Le livre : Auschwitz et après, III, Mesure de nos jours, de Charlotte Delbo, Editions de minuit, 1971 (réédition 2013), 186 pages, ISBN 9782707304034.

La quatrième de couverture:

Et toi, comment as-tu fait ? pourrait être le titre de ce troisième volume de Auschwitz et après. Comment as-tu fait en revenant ? Comment ont-ils fait, les rescapés des camps, pour se remettre à vivre, pour reprendre la vie dans ses plis ? C’est la question qu’on se pose, qu’on n’ose pas leur poser. Avec beaucoup d’autres questions. Car si l’on peut comprendre comment tant de déportés sont morts là-bas, on ne comprend pas, ni comment quelques-uns ont survécu, ni surtout comment ces survivants ont pu redevenir des vivants. Dans Mesure de nos jours, Charlotte Delbo essaie de répondre, pour elle-même et pour d’autres, hommes et femmes, à qui elle prête sa voix.

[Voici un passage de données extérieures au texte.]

(* ===== verification/ElementKind.v ===== *)
(** * Element kinds, kind sets and type filters ([src/element_kind.rs], [src/owned.rs]) *)

From S2P Require Import Prelude.

Inductive ElementKind := Node | Way | Relation.

#[export] Instance ElementKind_eq_dec : EqDecision ElementKind.
Proof. solve_decision. Defined.

Definition as_str (k : ElementKind) : string :=
  match k with Node => "node" | Way => "way" | Relation => "relation" end.

Definition ordinal (k : ElementKind) : Z :=
  match k with Node => 0 | Way => 1 | Relation => 2 end.

Definition type_char (k : ElementKind) : string :=
  match k with Node => "n" | Way => "w" | Relation => "r" end.

Definition from_name (name : string) : option ElementKind :=
  if decide (name = "node"%string) then Some Node
  else if decide (name = "way"%string) then Some Way
  else if decide (name = "relation"%string) then Some Relation
  else None.

Definition from_ordinal (o : Z) : option ElementKind :=
  if o =? 0 then Some Node
  else if o =? 1 then Some Way
  else if o =? 2 then Some Relation
  else None.

(** [FromStr]: the one-letter forms, then the full names. *)
Definition from_str (s : string) : result string ElementKind :=
  if decide (s = "n"%string) then Ok Node
  else if decide (s = "w"%string) then Ok Way
  else if decide (s = "r"%string) then Ok Relation
  else ok_or (from_name s) s.

(** ** Kind sets: a [u8] bit per ordinal *)

Record KindSet := { kinds : Z }.
Definition KindSet_default : KindSet := {| kinds := 0 |}.

Definition bit (k : ElementKind) : Z := Z.shiftl 1 (ordinal k).

Definition add (s : KindSet) (k : ElementKind) : KindSet :=
  {| kinds := Z.lor (kinds s) (bit k) |}.

Definition union (s t : KindSet) : KindSet := {| kinds := Z.lor (kinds s) (kinds t) |}.

Definition has (s : KindSet) (k : ElementKind) : bool := negb (Z.land (kinds s) (bit k) =? 0).

(** [!x] on a [u8]. *)
Definition not_u8 (z : Z) : Z := Z.lxor z 255.

Definition foreign_to (s : KindSet) (claimed : ElementKind) : option ElementKind :=
  if Z.land (kinds s) (not_u8 (bit claimed)) =? 0 then None
  else snd <$> list_find (fun k => k <> claimed /\ has s k = true) [Node; Way; Relation].

(** [KindContradiction]. *)
Record KindContradiction := { claimed : ElementKind; found : ElementKind }.

Definition refuse_under (s : KindSet) (claim : option ElementKind)
    : result KindContradiction unit :=
  match claim with
  | Some c =>
      match foreign_to s c with
      | Some f => Err {| claimed := c; found := f |}
      | None => Ok ()
      end
  | None => Ok ()
  end.

(** ** Facts *)

Lemma from_ordinal_ordinal k : from_ordinal (ordinal k) = Some k.
Proof. by destruct k. Qed.

Lemma ordinal_inj a b : ordinal a = ordinal b -> a = b.
Proof. by destruct a, b. Qed.

(** The set a walk over elements of the given kinds builds. *)
Definition kinds_of (ks : list ElementKind) : KindSet := foldl add KindSet_default ks.

Lemma has_testbit s k : has s k = Z.testbit (kinds s) (ordinal k).
Proof.
  unfold has, bit. rewrite Z.shiftl_1_l, land_pow2_eqb by (destruct k; simpl; lia).
  apply negb_involutive.
Qed.

Lemma has_add s k k' : has (add s k) k' = has s k' || bool_decide (k = k').
Proof.
  rewrite !has_testbit. unfold add, bit. simpl.
  rewrite Z.lor_spec, Z.shiftl_1_l, Z.pow2_bits_eqb by (destruct k; simpl; lia).
  f_equal. by destruct k, k'.
Qed.

Lemma foldl_add_has ks s k :
  has (foldl add s ks) k = true <-> has s k = true \/ k ∈ ks.
Proof.
  revert s. induction ks as [|k' ks IH]; intros s; simpl; [set_solver|].
  rewrite IH, has_add, orb_true_iff, bool_decide_eq_true, elem_of_cons. naive_solver.
Qed.

Lemma kinds_of_has ks k : has (kinds_of ks) k = true <-> k ∈ ks.
Proof. unfold kinds_of. rewrite foldl_add_has. split; [intros [H|]|]; [by destruct k|done|auto]. Qed.

(** A kind set is three bits. *)
Definition wf (s : KindSet) : Prop := 0 <= kinds s < 8.

Lemma add_wf s k : wf s -> wf (add s k).
Proof.
  destruct s as [z]. unfold wf, add. simpl. intros H.
  assert (z ∈ [0; 1; 2; 3; 4; 5; 6; 7]) as Hin by (repeat (rewrite elem_of_cons; rewrite ?elem_of_nil); lia).
  repeat (apply elem_of_cons in Hin as [->|Hin]; [destruct k; by vm_compute|]). by apply elem_of_nil in Hin.
Qed.

Lemma kinds_of_wf ks : wf (kinds_of ks).
Proof.
  unfold kinds_of. assert (wf KindSet_default) as H by (unfold wf; simpl; lia). revert H.
  generalize KindSet_default as s. induction ks as [|k ks IH]; intros s H; simpl; [done|].
  by apply IH, add_wf.
Qed.

Lemma foreign_to_spec s c :
  wf s ->
  match foreign_to s c with
  | Some f => f <> c /\ has s f = true /\
              (forall k, ordinal k < ordinal f -> k <> c -> has s k = false)
  | None => forall k, has s k = true -> k = c
  end.
Proof.
  unfold wf. destruct s as [z]; simpl. intros H.
  assert (z ∈ [0; 1; 2; 3; 4; 5; 6; 7]) as Hin by (repeat (rewrite elem_of_cons; rewrite ?elem_of_nil); lia).
  repeat (apply elem_of_cons in Hin as [->|Hin];
    [destruct c; vm_compute; repeat split; try done; intros []; by vm_compute|]).
  by apply elem_of_nil in Hin.
Qed.

Lemma foreign_to_some s c f : foreign_to s c = Some f -> f <> c /\ has s f = true.
Proof.
  unfold foreign_to. destruct (_ =? _); [done|]. intros Hf.
  apply fmap_Some in Hf as ([i g] & Hf & ->). apply list_find_Some in Hf as (_ & Hp & _). exact Hp.
Qed.

Lemma foreign_to_none s c : foreign_to s c = None -> forall k, has s k = true -> k = c.
Proof.
  unfold foreign_to. destruct (Z.eqb_spec (Z.land (kinds s) (not_u8 (bit c))) 0) as [H0|_].
  - intros _ k Hk. rewrite has_testbit in Hk. apply (f_equal (fun z => Z.testbit z (ordinal k))) in H0.
    rewrite Z.land_spec, Hk, Z.bits_0 in H0. by destruct c, k.
  - intros Hf k Hk. destruct (decide (k = c)) as [->|Hne]; [done|]. apply fmap_None, list_find_None in Hf.
    rewrite Forall_forall in Hf. exfalso. apply (Hf k); [destruct k; set_solver|done].
Qed.

(** A decoded block is refused under a kind claim exactly when it holds an
    element of another kind; the refusal names the claim and the first foreign
    kind in node, way, relation order.  A blob without a claim is never
    refused. *)
Theorem refuse_under_exact (ks : list ElementKind) (c : ElementKind) :
  refuse_under (kinds_of ks) None = Ok () /\
  match refuse_under (kinds_of ks) (Some c) with
  | Ok _ => Forall (fun k => k = c) ks
  | Err e => claimed e = c /\ found e <> c /\ found e ∈ ks /\
             (forall k, k ∈ ks -> k <> c -> ordinal (found e) <= ordinal k)
  end.
Proof.
  split; [done|]. simpl. pose proof (foreign_to_spec _ c (kinds_of_wf ks)) as H.
  destruct (foreign_to (kinds_of ks) c) as [f|]; simpl.
  - destruct H as (Hne & Hf & Hmin). split_and!; [done|done|by apply kinds_of_has|].
    intros k Hk Hkc. destruct (Z.le_gt_cases (ordinal f) (ordinal k)); [done|].
    apply kinds_of_has in Hk. rewrite Hmin in Hk by done. done.
  - apply Forall_forall. intros k Hk. by apply H, kinds_of_has.
Qed.

(** Spellings round trip: the ordinal, the full name and the one-letter
    form of a kind each parse back to it, and any string that parses is one of
    those spellings. *)
Theorem kind_spellings_roundtrip (k : ElementKind) (s : string) :
  from_ordinal (ordinal k) = Some k /\ from_name (as_str k) = Some k /\
  from_str (as_str k) = Ok k /\ from_str (type_char k) = Ok k /\
  (from_str s = Ok k <-> s = as_str k \/ s = type_char k).
Proof.
  split_and!; [by destruct k..|]. unfold from_str, from_name, ok_or.
  split.
  - repeat case_decide; subst; intros [= <-]; auto.
  - intros [-> | ->]; by destruct k.
Qed.

(** ** Type filters (src/src/owned.rs, [TypeFilter])

    The element kinds a command was asked for. *)


Record TypeFilter := mkFilter { nodes : bool; ways : bool; relations : bool }.

Definition TypeFilter_all : TypeFilter := mkFilter true true true.
Definition TypeFilter_none : TypeFilter := mkFilter false false false.

(** [TypeFilter::admits] *)
Definition takes_kind (f : TypeFilter) (k : ElementKind) : bool :=
  match k with Node => nodes f | Way => ways f | Relation => relations f end.
(* ===== verification/BlobMeta.v ===== *)
(** * Blob indexdata ([src/blob_meta/mod.rs])

    The per-blob index stored in the BlobHeader: element kind, id range, count
    and spatial box.  [serialize] writes the 42-byte v3 layout,
    [classify_wire_indexdata] admits a raw field into the fixed-size carrier
    and [deserialize] reads it. *)

From S2P Require Import Prelude ElementKind.

(** ** Boxes *)

Record BlobBbox := { min_lat : Z; max_lat : Z; min_lon : Z; max_lon : Z }.

#[export] Instance BlobBbox_eq_dec : EqDecision BlobBbox.
Proof. solve_decision. Defined.

Definition contains (b inner : BlobBbox) : bool :=
  (min_lat b <=? min_lat inner) && (max_lat inner <=? max_lat b) &&
  (min_lon b <=? min_lon inner) && (max_lon inner <=? max_lon b).

Definition intersects (b other : BlobBbox) : bool :=
  (min_lat b <=? max_lat other) && (min_lat other <=? max_lat b) &&
  (min_lon b <=? max_lon other) && (min_lon other <=? max_lon b).

(** ** The index *)

Record BlobIndex := {
  kind : ElementKind;
  min_id : Z;
  max_id : Z;
  count : Z;
  bbox : option BlobBbox;
}.

Inductive BboxClaim :=
| Absent
| NotNodes
| Holds
| TooSmall (claimed observed : BlobBbox)
| OutOfRange (claimed : BlobBbox).
Lemma lor_bit_at w o i :
  0 <= i -> Z.testbit (Z.lor w (bit_at o)) i = Z.testbit w i || (o mod 64 =? i).
Proof. intros Hi. rewrite bit_at_pow, Z.lor_spec, Z.pow2_bits_eqb by dlia. done. Qed.

(** A word is what has no bit from 64 on. *)
Lemma u64_bits v : 0 <= v -> (forall m, 64 <= m -> Z.testbit v m = false) -> is_u64 v.
Proof.
  intros H0 Hb. replace v with (v mod 2 ^ 64); [apply (as_u_range 64); lia|].
  apply Z.bits_inj'. intros m Hm. destruct (Z.lt_ge_cases m 64).
  - by apply Z.mod_pow2_bits_low.
  - rewrite Hb by done. by apply Z.mod_pow2_bits_high.
Qed.

Lemma lor_u64 a b : is_u64 a -> is_u64 b -> is_u64 (Z.lor a b).
Proof.
  intros Ha Hb. apply u64_bits; [unfold is_u in *; apply Z.lor_nonneg; lia|].
  intros m Hm. rewrite Z.lor_spec, !(testbit_small _ 64 m) by done. done.
Qed.

Lemma land_u64 a b : is_u64 a -> 0 <= b -> is_u64 (Z.land a b).
Proof.
  intros Ha Hb. apply u64_bits; [unfold is_u in *; apply Z.land_nonneg; lia|].
  intros m Hm. rewrite Z.land_spec, (testbit_small _ 64 m) by done. done.
Qed.

Lemma bit_at_u64 o : is_u64 (bit_at o).
Proof.
  rewrite bit_at_pow. unfold is_u. split; [lia|]. apply Z.pow_lt_mono_r; [lia|lia|dlia].
Qed.

Lemma wf_words_lookup ws o :
  wf_words ws -> offset_ok o -> exists w, ws !! Z.to_nat (o / 64) = Some w /\ is_u64 w.
Proof.
  intros [Hl Hu] Ho. destruct (lookup_lt_is_Some_2 ws (Z.to_nat (o / 64))) as [w Hw].
  { rewrite Hl. chunk_consts. dlia. }
  exists w. split; [done|]. by eapply Forall_lookup_1.
Qed.

Lemma wbit_range ws o : wf_words ws -> 0 <= o -> wbit ws o = true -> offset_ok o.
Proof.
  intros [Hl _] Ho. unfold wbit. destruct (ws !! _) eqn:Hw; [|done]. intros _.
  apply lookup_lt_Some in Hw. chunk_consts. dlia.
Qed.

Lemma wbit_new_dense o : wbit new_dense o = false.
Proof.
  unfold wbit, new_dense. destruct (_ !! _) eqn:Hw; [|done].
  apply lookup_replicate in Hw as [-> _]. apply Z.bits_0.
Qed.

Lemma wf_new_dense : wf_words new_dense.
Proof.
  split; [apply length_replicate|]. apply Forall_replicate. unfold is_u. lia.
Qed.

#[global] Opaque new_dense.

(** ** Bit-array insertion *)

Lemma dense_insert_spec ws off :
  wf_words ws -> offset_ok off ->
  exists ws', dense_insert ws off = Some (ws', negb (wbit ws off)) /\ wf_words ws' /\
    forall o, 0 <= o -> wbit ws' o = (o =? off) || wbit ws o.
Proof.
  intros Hwf Ho. destruct (wf_words_lookup ws off Hwf Ho) as (w & Hw & Hu).
  unfold dense_insert. rewrite word_at_div, Hw. obind. rewrite land_bit_at.
  eexists. split; [unfold wbit; rewrite Hw, negb_involutive; done|]. split.
  - destruct Hwf as [Hl HF]. split; [by rewrite length_insert|].
    apply Forall_insert; [done|]. apply lor_u64; [done|apply bit_at_u64].
  - intros o Ho'. unfold wbit.
    destruct (Z.eq_dec (o / 64) (off / 64)) as [Heq|Hne].
    + rewrite Heq, list_lookup_insert_eq by (by eapply lookup_lt_Some).
      rewrite Hw, lor_bit_at by dlia. rewrite orb_comm. f_equal.
      apply Bool.eq_iff_eq_true. rewrite !Z.eqb_eq. dlia.
    + rewrite list_lookup_insert_ne by (chunk_consts; dlia).
      destruct (Z.eqb_spec o off) as [->|]; [lia|done].
Qed.

Lemma dense_insert_all_spec offs ws :
  wf_words ws -> Forall offset_ok offs ->
  exists ws', dense_insert_all ws offs = Some ws' /\ wf_words ws' /\
    forall o, 0 <= o -> wbit ws' o = bool_decide (o ∈ offs) || wbit ws o.
Proof.
  intros Hwf HF. revert ws Hwf. induction HF as [|off offs Ho _ IH]; intros ws Hwf.
  - exists ws. split_and!; [done..|]. intros o _. by rewrite bool_decide_eq_false_2 by set_solver.
  - destruct (dense_insert_spec ws off Hwf Ho) as (ws1 & He & Hwf1 & Hb1).
    destruct (IH ws1 Hwf1) as (ws2 & He2 & Hwf2 & Hb2).
    exists ws2. simpl. rewrite He. obind. split_and!; [done..|].
    intros o Hoo. rewrite Hb2, Hb1 by done. rewrite orb_assoc. f_equal.
    apply Bool.eq_iff_eq_true. rewrite orb_true_iff, !bool_decide_eq_true, Z.eqb_eq. set_solver.
Qed.

Lemma dense_from_offsets_spec offs :
  Forall offset_ok offs ->
  exists ws, dense_from_offsets offs = Some ws /\ wf_words ws /\
    forall o, 0 <= o -> wbit ws o = bool_decide (o ∈ offs).
Proof.
  intros HF. destruct (dense_insert_all_spec offs new_dense wf_new_dense HF) as (ws & He & Hwf & Hb).
  exists ws. split_and!; [done..|]. intros o Ho. by rewrite Hb, wbit_new_dense, orb_false_r.
Qed.

(** ** Sorted offset vectors *)

Lemma sorted_lookup_lt (l : list Z) i j x y :
  StronglySorted Z.lt l -> (i < j)%nat -> l !! i = Some x -> l !! j = Some y -> x < y.
Proof.
  intros Hs. revert i j. induction Hs as [|z l Hs IH Hz]; intros [|i] [|j] Hij Hx Hy;
    try done; try lia.
  - simpl in Hx. injection Hx as <-. eapply Forall_lookup_1 in Hz; [exact Hz|done].
  - simpl in Hx, Hy. eapply IH; [|done..]. lia.
Qed.

Lemma ordered_compare l off :
  StronglySorted Z.lt l -> ordered_for (fun x => x ?= off) l.
Proof.
  intros Hs i j x y Hij Hx Hy. destruct (decide (i = j)) as [->|].
  { rewrite Hx in Hy. by injection Hy as ->. }
  pose proof (sorted_lookup_lt l i j x y Hs ltac:(lia) Hx Hy).
  rewrite !Z.compare_gt_iff, !Z.compare_lt_iff. lia.
Qed.

Lemma binary_search_spec l off :
  StronglySorted Z.lt l ->
  match binary_search l off with
  | Ok i => l !! i = Some off
  | Err i => (i <= length l)%nat /\ Forall (fun x => x < off) (take i l) /\
             Forall (fun x => off < x) (drop i l)
  end.
Proof.
  intros Hs. unfold binary_search.
  pose proof (binary_search_by_spec _ l (ordered_compare l off Hs)) as H.
  destruct (binary_search_by _ l) as [i|i].
  - destruct H as (x & Hx & He). apply Z.compare_eq in He. by subst.
  - destruct H as (Hi & Hlt & Hgt).
    split_and!; [done| |]; apply Forall_lookup; intros k x Hx.
    + apply lookup_take_Some in Hx as [Hx Hk]. apply Z.compare_lt_iff. by eapply Hlt.
    + rewrite lookup_drop in Hx. apply Z.compare_gt_iff. eapply Hgt; [|done]. lia.
Qed.

Lemma partitioned_lt l off : StronglySorted Z.lt l -> partitioned (fun x => x <? off) l.
Proof.
  intros Hs i j x y Hij Hx Hy Hlt. unbool. apply Z.ltb_lt.
  destruct (decide (i = j)) as [->|]; [congruence|].
  pose proof (sorted_lookup_lt l i j x y Hs ltac:(lia) Hx Hy). lia.
Qed.

Lemma binary_search_mem l off :
  StronglySorted Z.lt l ->
  (match binary_search l off with Ok _ => true | Err _ => false end) = bool_decide (off ∈ l).
Proof.
  intros Hs. pose proof (binary_search_spec l off Hs) as H. symmetry.
  destruct (binary_search l off) as [i|i].
  - apply bool_decide_eq_true. by eapply list_elem_of_lookup_2.
  - destruct H as (_ & Hlt & Hgt). apply bool_decide_eq_false.
    rewrite <- (take_drop i l), elem_of_app. rewrite Forall_forall in Hlt, Hgt.
    intros [Hin|Hin]; [specialize (Hlt _ Hin)|specialize (Hgt _ Hin)]; cbv beta in *; lia.
Qed.

Lemma StronglySorted_insert_between (l1 l2 : list Z) x :
  StronglySorted Z.lt (l1 ++ l2) -> Forall (fun y => y < x) l1 -> Forall (fun y => x < y) l2 ->
  StronglySorted Z.lt (l1 ++ x :: l2).
Proof.
  induction l1 as [|y l1 IH]; simpl; intros Hs H1 H2.
  - by constructor.
  - apply StronglySorted_inv in Hs as [Hs Hy]. apply Forall_cons in H1 as [Hyx H1].
    constructor; [by apply IH|]. apply Forall_app in Hy as [Hy1 Hy2].
    apply Forall_app. split; [done|]. by constructor.
Qed.

Lemma sorted_last_lt l x off :
  StronglySorted Z.lt l -> last l = Some x -> x < off -> Forall (fun y => y < off) l.
Proof.
  intros Hs Hl Hx. destruct l as [|z l' _] using rev_ind; [done|].
  rewrite last_snoc in Hl. injection Hl as ->. apply Forall_forall. intros y Hy.
  apply elem_of_app in Hy as [Hy|Hy]; [|set_solver].
  apply list_elem_of_lookup in Hy as [i Hi].
  assert (y < x); [|lia]. eapply (sorted_lookup_lt (l' ++ [x]) i (length l')); [done| | |].
  - by eapply lookup_lt_Some.
  - by apply lookup_app_l_Some.
  - by rewrite list_lookup_middle.
Qed.

Lemma union_sorted_nil_l b : union_sorted [] b = b.
Proof. by destruct b. Qed.

Lemma union_sorted_nil_r a : union_sorted a [] = a.
Proof. by destruct a. Qed.

Lemma union_sorted_cons x a y b :
  union_sorted (x :: a) (y :: b) =
    match x ?= y with
    | Lt => x :: union_sorted a (y :: b)
    | Gt => y :: union_sorted (x :: a) b
    | Eq => x :: union_sorted a b
    end.
Proof. done. Qed.

Lemma elem_of_union_sorted a b z : z ∈ union_sorted a b <-> z ∈ a \/ z ∈ b.
Proof.
  revert b. induction a as [|x a IHa]; intros b; [rewrite union_sorted_nil_l; set_solver|].
  induction b as [|y b IHb]; [rewrite union_sorted_nil_r; set_solver|].
  rewrite union_sorted_cons. destruct (Z.compare_spec x y) as [->|?|?].
  - rewrite elem_of_cons, IHa. set_solver.
  - rewrite elem_of_cons, IHa. set_solver.
  - rewrite elem_of_cons, IHb. set_solver.
Qed.

Lemma union_sorted_sorted a b :
  StronglySorted Z.lt a -> StronglySorted Z.lt b -> StronglySorted Z.lt (union_sorted a b).
Proof.
  intros Ha. revert b. induction Ha as [|x a Ha IHa Hx]; intros b Hb; [by rewrite union_sorted_nil_l|].
  induction Hb as [|y b Hb IHb Hy]; [rewrite union_sorted_nil_r; by constructor|].
  rewrite union_sorted_cons. rewrite Forall_forall in Hx, Hy.
  destruct (Z.compare_spec x y) as [->|?|?].
  - constructor; [by apply IHa|]. apply Forall_forall. intros z [Hz|Hz]%elem_of_union_sorted; auto.
  - constructor; [apply IHa; constructor; [done|by apply Forall_forall]|].
    apply Forall_forall. intros z [Hz|[->|Hz]%elem_of_cons]%elem_of_union_sorted; auto.
    specialize (Hy _ Hz). cbv beta in *. lia.
  - constructor; [done|].
    apply Forall_forall. intros z [[->|Hz]%elem_of_cons|Hz]%elem_of_union_sorted; auto with lia.
    specialize (Hx _ Hz). cbv beta in *. lia.
Qed.

(** ** Chunk operations *)

Lemma contains_spec c off :
  wf_chunk c -> offset_ok off -> contains c off = Some (mem c off).
Proof.
  destruct c as [ws|l]; simpl; intros Hwf Ho.
  - destruct (wf_words_lookup ws off Hwf Ho) as (w & Hw & _).
    rewrite word_at_div, Hw. obind. rewrite land_bit_at. unfold wbit.
    by rewrite Hw, negb_involutive.
  - f_equal. apply binary_search_mem, Hwf.
Qed.

Lemma mem_ok c o : wf_chunk c -> 0 <= o -> mem c o = true -> offset_ok o.
Proof.
  destruct c as [ws|l]; simpl; [by apply wbit_range|].
  intros (_ & HF & _) _ Ho%bool_decide_eq_true. rewrite Forall_forall in HF. auto.
Qed.

(** [c'] is [c] with [off] added. *)
Definition adds (c : Chunk) (off : Z) (c' : Chunk) : Prop :=
  wf_chunk c' /\ forall o, 0 <= o -> mem c' o = (o =? off) || mem c o.

Lemma bool_decide_insert (l l' : list Z) (off o : Z) :
  (forall x : Z, x ∈ l' <-> x = off \/ x ∈ l) ->
  bool_decide (o ∈ l') = (o =? off) || bool_decide (o ∈ l).
Proof.
  intros H. apply Bool.eq_iff_eq_true.
  rewrite orb_true_iff, !bool_decide_eq_true, Z.eqb_eq. apply H.
Qed.

Lemma promote_insert_spec l off :
  Forall offset_ok l -> offset_ok off ->
  exists c', promote_insert l off = Some (c', true) /\ adds (Sparse l) off c'.
Proof.
  intros HF Ho. destruct (dense_from_offsets_spec l HF) as (ws & He & Hwf & Hb).
  destruct (dense_insert_spec ws off Hwf Ho) as (ws' & He' & Hwf' & Hb').
  exists (Dense ws'). unfold promote_insert. rewrite He. obind. rewrite He'. obind.
  split; [done|]. split; [done|]. intros o Hoo. simpl. by rewrite Hb', Hb.
Qed.
Lemma dense_for_atomic_spec s id :
  wf s -> is_i64 id ->
  match dense_for_atomic s id with
  | None => writable s id = false
  | Some found => writable s id = true /\
      exists s' prev, fetch_or s found = Some (s', prev) /\ adds_id s id s' /\
        (Z.land prev (bit_at found.2) =? 0) = negb (in_set s id) /\
        forall j, writable s' j = writable s j
  end.
Proof.
  intros Hwf Hid. unfold dense_for_atomic, writable. destruct (split id) as [[cid off]|] eqn:Hsp; obind.
  2: { rewrite split_spec in Hsp by done. destruct (Z.ltb_spec id 0); [|done].
       by rewrite (proj2 (Z.leb_gt 0 id)). }
  destruct (split_some _ _ _ Hid Hsp) as (Hnn & Hc & Ho & ->).
  rewrite (proj2 (Z.leb_le 0 _)) by done.
  replace ((cid * CHUNK_IDS + off) / CHUNK_IDS) with cid by (set_consts; dlia).
  destruct (chunk s cid) as [[slot c]|] eqn:Hch; obind.
  2: { unfold lookup_chunk. by rewrite Hch. }
  destruct (chunk_slot s cid slot c Hwf ltac:(lia) Hch) as [Hslot Hlk]. rewrite Hlk.
  destruct c as [ws|l]; [|done]. split; [done|].
  pose proof (wf_lookup s cid (Dense ws) Hwf Hlk) as Hww.
  destruct (dense_or_spec ws off Hww Ho) as (w & Hw & Ha & Hz).
  simpl fetch_or. rewrite Hw. obind. do 2 eexists. split; [done|]. cbn [snd].
  set (ws' := <[_ := _]> ws) in *.
  assert (stored s cid (Dense ws') (put_dense s slot cid ws')) as Hst.
  { destruct slot as [i|]; simpl.
    - destruct Hslot as [-> Hi]. apply stored_direct; [done|apply Hwf|done|done|apply Ha].
    - apply stored_overflow; [done|done|apply Ha]. }
  split_and!.
  - split; [apply Hst|]. intros j. rewrite (proj2 (Z.leb_le 0 _)), andb_true_r by done.
    eapply stored_adds; [done|lia|done|]. by rewrite Hlk.
  - rewrite Hz, in_set_split by (done || lia). by rewrite Hlk.
  - intros j. destruct (Z.leb_spec 0 j); [|done]. simpl.
    rewrite (proj2 Hst) by (set_consts; dlia).
    destruct (Z.eqb_spec (j / CHUNK_IDS) cid) as [->|]; [by rewrite Hlk|done].
Qed.

Lemma set_atomic_spec s id :
  wf s -> is_i64 id -> writable s id = true ->
  exists s', set_atomic s id = Some s' /\ adds_id s id s' /\ forall j, writable s' j = writable s j.
Proof.
  intros Hwf Hid Hwr. pose proof (dense_for_atomic_spec s id Hwf Hid) as H. unfold set_atomic.
  destruct (dense_for_atomic s id) as [found|]; [|congruence].
  destruct H as (_ & s' & prev & He & Ha & _ & Hw). obind. rewrite He. obind. eauto.
Qed.

(** ** Pre-allocation *)

Lemma pre_slot_spec slot :
  match slot with Some c => wf_chunk c | None => True end ->
  exists ws, pre_slot slot = Some (Some (Dense ws)) /\ wf_words ws /\
    forall o, 0 <= o -> wbit ws o = match slot with Some c => mem c o | None => false end.
Proof.
  destruct slot as [c|]; intros Hwf; simpl.
  - destruct (promote_spec c Hwf) as (ws & He & Hw & Hb). rewrite He. obind. eauto.
  - exists new_dense. split_and!; [done|apply wf_new_dense|]. intros o _. apply wbit_new_dense.
Qed.

(** What pre-allocation does to one chunk's place. *)
Definition pre_effect (covered : bool) (before after : option Chunk) : Prop :=
  if covered then exists ws, after = Some (Dense ws) /\ wf_words ws /\
    forall o, 0 <= o -> wbit ws o = match before with Some c => mem c o | None => false end
  else after = before.

Lemma pre_slots_spec n l :
  Forall (fun o => match o with Some c => wf_chunk c | None => True end) l -> (n <= length l)%nat ->
  exists l', pre_slots n l = Some l' /\ length l' = length l /\
    forall i, (i < length l)%nat ->
      pre_effect (i <? n)%nat (mjoin (l !! i)) (mjoin (l' !! i)).
Proof.
  revert l. induction n as [|n IH]; intros l HF Hn.
  { exists l. destruct l; done. }
  destruct l as [|slot l]; [simpl in Hn; lia|]. inversion HF as [|? ? Hslot HF']; subst.
  destruct (pre_slot_spec slot Hslot) as (ws & He & Hw & Hb).
  destruct (IH l HF' ltac:(simpl in Hn; lia)) as (l' & He' & Hlen & Hl').
  exists (Some (Dense ws) :: l'). cbn [pre_slots]. rewrite He. obind. rewrite He'. obind.
  split_and!; [done|simpl; lia|]. intros [|i] Hi; simpl in Hi.
  - simpl. exists ws. split_and!; [done|done|]. by destruct slot.
  - apply Hl'. lia.
Qed.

Mon avis: comme dans les précédents volumes, Aucun de nous ne reviendra et Une connaissance inutile, le texte de Charlotte Delbo est très agréable à  lire, avec une majorité en prose mais aussi quelques textes en vers. L’ensemble est écrit à la première personne, mais chaque chapitre rapporte le témoignage du retour des déportées, pour la plupart des co-détenues du Convoi du 24 janvier, comment elles se sont réinsérées ou pas dans la vie, la maladie, la faiblesse des indemnités, surtout pour celles qui n’ont pas été reconnues comme résistantes, celles et ceux qui ont été entourés au retour, mais aussi ceux dont le retour n’était pas attendu, avec des proches qui avaient parfois refait leur vie. Certaines reviennent sur leur arrestation, les interrogatoires, le séjour à Drancy ou à Romainville, beaucoup sur la difficulté à revenir dans la vie « ordinaire », la difficulté de « parler de là-bas ». Le retour à Auschwitz (Birkenau et Rajsko) ou à Ravensbrück, des années plus tard, permettra a certaines de trouver un sens à leur vie, si c’est possible, en s’engageant dans la transmission de la mémoire. Les bombardements qui les ont accompagnés lors des transferts de camps en camps, le trajet du retour, par la Suède en bus puis en avion ou en train, l’arrivée à Paris n’ont pas marqué la fin des souffrances. Il y a aussi quelques témoignages de déportés ne faisant pas partie de ce convoi, comme Jacques, soupçonné au retour d’avoir dénoncé son groupe et qui a vécu un vrai calvaire à Angoulême malgré sa réhabilitation tardive. La déportation fut terrible, mais le retour tant espéré (voire « fantasmé » pour réussir à tenir) rarement un long fleuve tranquille… Un témoignage à découvrir, lire, partager!

Pour aller plus loin:

Voir le site de l’Association « Les Amis de Charlotte Delbo »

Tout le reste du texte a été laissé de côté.